How to train a model in TensorFlow 2.0

How to train a model in TensorFlow 2.0

In this article, I am going to show how to use TensorFlow 2.0. Fortunately, the new version of TensorFlow makes it straightforward.

First, we need to import TensorFlow and Keras.

1
2
import tensorflow as tf
from tensorflow import keras

As an example, I am going to use the Fashion-MNIST dataset provided by Zalando. It is one of the “built-in” datasets available in Keras, so we can load it from the datasets package.

1
2
fashion_mnist = keras.datasets.fashion_mnist
(train_images, train_labels), (test_images, test_labels) = fashion_mnist.load_data()

The dataset consists of gray-scale images of clothes scaled to 28x28 pixels.

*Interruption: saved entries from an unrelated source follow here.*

Lemma sound_get L c k size l name j e :
  sound L c → 0 < L k → c k = Some (NDir size l) → dir_get l name = Some (j, e) → name ≠ EmptyString →
  0 < L (rd_ino e) ∧ is_Some (c (rd_ino e)).
Proof. intros Hs HL Hc [Hj <-]%dir_get_Some Hn. by eapply Hs. Qed.

(** * The tree *)

Section Tree.
Implicit Types (L : Z → Z) (c : Z → option node) (l : list ramfs_dirent).

(** The entry [j] of the linked directory [d], other than "." and "..", names [k]. *)
Definition entry L c (d : Z) (j : nat) (k : Z) : Prop := ∃ size l e,
  0 < L d ∧ c d = Some (NDir size l) ∧ (2 ≤ j)%nat ∧ l !! j = Some e ∧ rd_name e ≠ EmptyString ∧ rd_ino e = k.

Definition distinct l : Prop := ∀ i j e e', l !! i = Some e → l !! j = Some e' →
  rd_name e ≠ EmptyString → rd_name e = rd_name e' → i = j.

(** A linked directory is entered in the directory that its ".." names, and has
    that one link. *)
Record dir_ok L c (k : Z) l : Prop := {
  dk_one : L k = 1;
  dk_dot : l !! 0%nat = Some (Dirent k ".");
  dk_dotdot : ∃ p, l !! 1%nat = Some (Dirent p "..") ∧ 0 < L p ∧ if decide (k = 0) then p = 0 else ∃ j, entry L c p j k;
  dk_distinct : distinct l
}.

Definition count (k : Z) (E : list (Z * nat * Z)) : Z := Z.of_nat (length (filter (λ t, t.2 = k) E)).

Record tree L c : Prop := {
  tr_root : 0 < L 0 ∧ ∃ size l, c 0 = Some (NDir size l);
  tr_some k : 0 < L k → is_Some (c k);
  tr_dir k size l : 0 < L k → c k = Some (NDir size l) → dir_ok L c k l;
  tr_links : ∃ E, NoDup E ∧ (∀ d j k, (d, j, k) ∈ E ↔ entry L c d j k) ∧
    ∀ k, (if decide (k = 0) then 1 else 0) + count k E ≤ L k
}.

Lemma count_cons k t E : count k (t :: E) = (if decide (t.2 = k) then 1 else 0) + count k E.
Proof. unfold count. rewrite filter_cons. case_decide; simpl; lia. Qed.

Lemma count_pos k E : 0 < count k E ↔ ∃ d j, (d, j, k) ∈ E.
Proof.
  unfold count. split.
  - destruct (filter _ E) as [|[[d j] k'] E'] eqn:HE; simpl; [lia|]. intros _.
    assert ((d, j, k') ∈ filter (λ t, t.2 = k) E) as [Hk Hin]%list_elem_of_filter by (rewrite HE; apply list_elem_of_here).
    simpl in Hk. subst k'. eauto.
  - intros (d & j & Hin). assert ((d, j, k) ∈ filter (λ t, t.2 = k) E) as Hin' by (by apply list_elem_of_filter).
    destruct (filter _ E); simpl; [by apply elem_of_nil in Hin'|lia].
Qed.

Lemma entry_linked L c d j k : tree L c → entry L c d j k → 0 < L k.
Proof.
  intros HT He. destruct (tr_links _ _ HT) as (E & _ & HE & Hcnt). specialize (Hcnt k).
  assert (0 < count k E) by (apply count_pos; exists d, j; by apply HE). case_decide; lia.
Qed.

Lemma tree_sound L c : tree L c → sound L c.
Proof.
  intros HT k size l j e HL Hc Hj Hne. assert (HL' : 0 < L (rd_ino e)); [|split; [done|by apply (tr_some _ _ HT)]].
  destruct (tr_dir _ _ HT _ _ _ HL Hc) as [_ D1 (p & D2 & Hp & _) _].
  destruct j as [|[|j]]; [rewrite D1 in Hj; by injection Hj as <-|rewrite D2 in Hj; by injection Hj as <-|].
  eapply (entry_linked _ _ k (S (S j))); [done|]. exists size, l, e. split_and!; try done. lia.
Qed.

(** ** A name is added *)

Definition adds c (kd : Z) (name : string) (n : node) (ino : Z) (c' : Z → option node) : Prop := ∃ size l j e,
  c kd = Some (NDir size l) ∧ find_space l = Some (j, e) ∧ 0 ≤ ino ∧ c ino = None ∧
  ∀ a, c' a = <[kd := Some (NDir (size + sizeof_dirent) (<[j := Dirent ino name]> l))]> (<[ino := Some n]> c) a.

(** Free in the directory. *)
Definition unused c (kd : Z) (name : string) : Prop := ∀ size l, c kd = Some (NDir size l) → dir_get l name = None.

Lemma dir_get_None l name : dir_get l name = None ↔ ∀ j e, l !! j = Some e → rd_name e ≠ name.
Proof.
  unfold dir_get. rewrite list_find_None, Forall_lookup. done.
Qed.

Lemma distinct_insert l j e e' :
  distinct l → l !! j = Some e → (∀ i x, l !! i = Some x → rd_name x ≠ EmptyString → rd_name x ≠ rd_name e' ∨ i = j) →
  distinct (<[j := e']> l).
Proof.
  intros Hd Hj Hn a b x y. pose proof (lookup_lt_Some _ _ _ Hj).
  destruct (decide (j = a)) as [<-|Ha]; destruct (decide (j = b)) as [<-|Hb]; [done|..];
    rewrite ?list_lookup_insert_eq, ?list_lookup_insert_ne by done.
  - intros [= <-] Hy Hne E. destruct (Hn b y Hy) as [?|?]; congruence.
  - intros Hx [= <-] Hne E. destruct (Hn a x Hx) as [?|?]; congruence.
  - apply Hd.
Qed.

(** The entries of a new directory are "." and "..". *)
Lemma new_dir_entry kd ino a x : (<[1%nat := Dirent kd ".."]> (<[0%nat := Dirent ino "."]> zero_dirents)) !! a = Some x →
  (2 ≤ a)%nat → rd_name x = EmptyString.
Proof.
  intros Ha Ha2. rewrite !list_lookup_insert_ne in Ha by lia. apply lookup_replicate in Ha as [-> _]. done.
Qed.

Lemma new_dir_distinct kd ino : distinct (<[1%nat := Dirent kd ".."]> (<[0%nat := Dirent ino "."]> zero_dirents)).
Proof.
  intros a b x y Ha Hb Hx E.
  assert (Hlt : ∀ a x, (<[1%nat := Dirent kd ".."]> (<[0%nat := Dirent ino "."]> zero_dirents)) !! a = Some x →
    rd_name x ≠ EmptyString → (a = 0%nat ∧ rd_name x = ".") ∨ (a = 1%nat ∧ rd_name x = "..")).
  { intros a' x' Ha' Hx'. destruct a' as [|[|]]; [left|right|]; [by injection Ha' as <-..|].
    destruct Hx'. eapply (new_dir_entry kd ino); [exact Ha'|lia]. }
  destruct (Hlt a x Ha Hx) as [[-> Ex]|[-> Ex]], (Hlt b y Hb) as [[-> Ey]|[-> Ey]]; congruence.
Qed.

The values of colors are in range 0-255, so I am going to divide them by 255 to get values between 0 and 1.

1
2
train_images = train_images / 255.0
test_images = test_images / 255.0

My model starts with a convolutional layer, so I have to reshape the input. It must fit the expected (number of samples in a batch, dim1, dim2, number of channels) shape.

In my training dataset, I have 60000 images. Every one of them has 28x28 pixels and one color channel. Hence the proper shape of the input for the convolutional layer is (60000, 28, 28, 1).

Do you want to show your product/service to 25000 data science enthusiasts every month? I am looking for companies which would like to become a partner of this blog.

Are you interested? Is your employer interested? Here are the details of the offer.

To avoid hardcoding the number of images, I use the len function. I also have to repeat that operation for the test dataset.

1
2
train_images = train_images.reshape(len(train_images), 28, 28, 1)
test_images = test_images.reshape(len(test_images), 28, 28, 1)

Now, I can define the model layers. I want to start with convolutional layers to give the model a chance of detecting shapes in the images. The kernel size is the size of the convolution window (if only one value is specified, it uses the same value for both dimensions).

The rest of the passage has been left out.